The verb “to be” weakens the argument.
I discovered this phenomenon while reading the South Africa Supreme Court of Appeal’s opinion concluding the death penalty violated the South African Constitution. Justice P. Chaskalson used the verb “to be” and passive voice pervasively, and that technique removed all of the actors from the opinion until the result appeared as if by magic: A is B; how can anyone argue with that?
That trick works well enough for judges issuing decisions, but for writers trying to persuade readers, it weakens the argument. Using the verb “to be” allows the reader simply to disagree, and the whole argument falls apart. If the reader disagrees that A is B in an early link in the argument, the reader can ignore anything that comes afterward.
Consider this syllogism: climate change is bad, and governments stop bad things, so the government will stop climate change.
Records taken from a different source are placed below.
(** ** The objects of the program *)

Abbreviation loc := nat (only parsing).     (* a Model object *)
Abbreviation cloc := nat (only parsing).    (* a Collection object *)
Abbreviation handle := nat (only parsing).  (* the promise of one operation *)

Module Model.
Record t : Type := mk {
  attributes : obj;
  getParams : obj;
  _url : value;
  synced : bool;
  new : bool;
  deleted : bool;
  promises : list handle }.

Definition set_attributes (x : obj) (m : t) : t :=
  mk x (getParams m) (_url m) (synced m) (new m) (deleted m) (promises m).
Definition set_getParams (x : obj) (m : t) : t :=
  mk (attributes m) x (_url m) (synced m) (new m) (deleted m) (promises m).
Definition set_synced (x : bool) (m : t) : t :=
  mk (attributes m) (getParams m) (_url m) x (new m) (deleted m) (promises m).
Definition set_new (x : bool) (m : t) : t :=
  mk (attributes m) (getParams m) (_url m) (synced m) x (deleted m) (promises m).
Definition set_deleted (x : bool) (m : t) : t :=
  mk (attributes m) (getParams m) (_url m) (synced m) (new m) x (promises m).
Definition set_promises (x : list handle) (m : t) : t :=
  mk (attributes m) (getParams m) (_url m) (synced m) (new m) (deleted m) x.
End Model.

Module Collection.
Record t : Type := mk {
  getParams : obj;
  models : list loc;
  _model_map : gmap string loc;
  _url : value;
  _synced : bool;
  _new : bool;
  metadata : option obj;
  promises : list handle }.

Definition set_getParams (x : obj) (c : t) : t :=
  mk x (models c) (_model_map c) (_url c) (_synced c) (_new c) (metadata c) (promises c).
Definition set_members (ms : list loc) (mm : gmap string loc) (c : t) : t :=
  mk (getParams c) ms mm (_url c) (_synced c) (_new c) (metadata c) (promises c).
Definition set__synced (x : bool) (c : t) : t :=
  mk (getParams c) (models c) (_model_map c) (_url c) x (_new c) (metadata c) (promises c).
Definition set__new (x : bool) (c : t) : t :=
  mk (getParams c) (models c) (_model_map c) (_url c) (_synced c) x (metadata c) (promises c).
Definition set_metadata (x : option obj) (c : t) : t :=
  mk (getParams c) (models c) (_model_map c) (_url c) (_synced c) (_new c) x (promises c).
Definition set_promises (x : list handle) (c : t) : t :=
  mk (getParams c) (models c) (_model_map c) (_url c) (_synced c) (_new c) (metadata c) x.
End Collection.

Module Resource.
Record t : Type := mk {
  name : string;
  idKey : string;
  useContentCacheKey : bool;
  models : gmap string (gmap string loc);
  collections : gmap string (gmap string cloc) }.

Definition set_models (x : gmap string (gmap string loc)) (r : t) : t :=
  mk (name r) (idKey r) (useContentCacheKey r) x (collections r).
Definition set_collections (x : gmap string (gmap string cloc)) (r : t) : t :=
  mk (name r) (idKey r) (useContentCacheKey r) (models r) x.
End Resource.

(** *** Operations, promises, requests *)

Inductive error : Type :=
| TypeError (msg : string)      (* a JavaScript exception *)
| BadReference.                 (* a location that was never allocated *)

Inductive settlement : Type :=
| Pending
| Resolved (v : value)
| Rejected (reason : value).

(** What an operation's closure captured when it was started. *)
Inductive operation : Type :=
| ModelFetch (m : loc) (force : bool)
| ModelSave (m : loc) (attrs : option obj) (exists_ : bool)
| ModelDelete (m : loc)
| CollectionFetch (c : cloc) (force : bool)
| CollectionSave (c : cloc) (data : list value)
| CollectionDelete (c : cloc).

(** Where an operation stands: waiting for [Promise.all] of the snapshot of
    earlier promises, with one of its two callbacks due, waiting for the
    transport client, finished, or stopped by an exception in a callback. *)
Inductive stage : Type :=
| AwaitingPrior (pending : list handle)
| PriorResolved
| PriorRejected (reason : value)
| AwaitingClient
| Finished
| Threw (e : error).

Module Promise.
Record t : Type := mk {
  op : operation;
  stage_ : stage;
  state : settlement }.
End Promise.

Module Request.
Record t : Type := mk {
  url : value;
  method : option string;
  data : option value;
  params : option obj;
  cacheBust : option bool }.
End Request.

Inductive log_entry : Type :=
| logging_error (msg : string) (v : value)
| logging_debug (msg : string) (v : value)
| logError (err : value).

Record State : Type := mkState {
  resource : Resource.t;
  model_store : list Model.t;
  collection_store : list Collection.t;
  promise_store : list Promise.t;
  requests : list Request.t;
  log : list log_entry }.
If the reader agrees that climate change is bad, you have persuaded no one of anything; but if the reader disagrees, she not need read the rest of the argument.
Which sentence persuades most effectively?
This sentence uses “to be” as main verbs:
The United States is responsible for reducing greenhouse gas emissions.
Try these instead:
The United States seeks to reduce its greenhouse gas emissions.
By signing the Paris Agreement, the United States committed to reducing greenhouse gas emissions.
Ten words; ten words; fourteen words. Although the third sentence uses more words, it introduces another actor and action and more clearly identifies the source and nature of the United States’ responsibility to reduce greenhouse gas emissions.
Using “to be” persuades no one.
Using “to be” as the main verb in a sentence persuades no one because it merely states the writer’s conclusion.
Consider this sentence:
“Using passive voice is wrong.”
When readers agree, that sentence wastes its words because it only reinforces their previous inclinations. When readers disagree, that sentence provides no reason for the readers to change their minds.
Consider another example:
“Crossing three lanes of traffic on a left-hand turn was illegal.”
That sentence could use an action verb to demonstrate the reasons for the conclusion:
“Smith violated Code Section 5 by crossing three lanes of traffic on his left-hand turn.”
Which sentence would persuade you to find him guilty?
Continue using “to be” as a helping verb.
In contrast to using “to be” as a main verb, using “to be” as a helping verb facilitates the action’s flow. Helping verbs modify the tenses of action verbs: “is bicycling,” “was digging,” or “would have been driving,” so they suffer from none of the flaws as using “to be” as the main verb.
Find and remove “to be” verbs as main verbs.
Changing “to be” verbs to action verbs takes work, but you can find them easily enough. Search your document for the various conjugations of the “to be” verbs, and determine whether you are using them as main verbs or as helping verbs. Replacing any main “to be” verbs with action verbs will breathe more life into your writing and persuade more readers.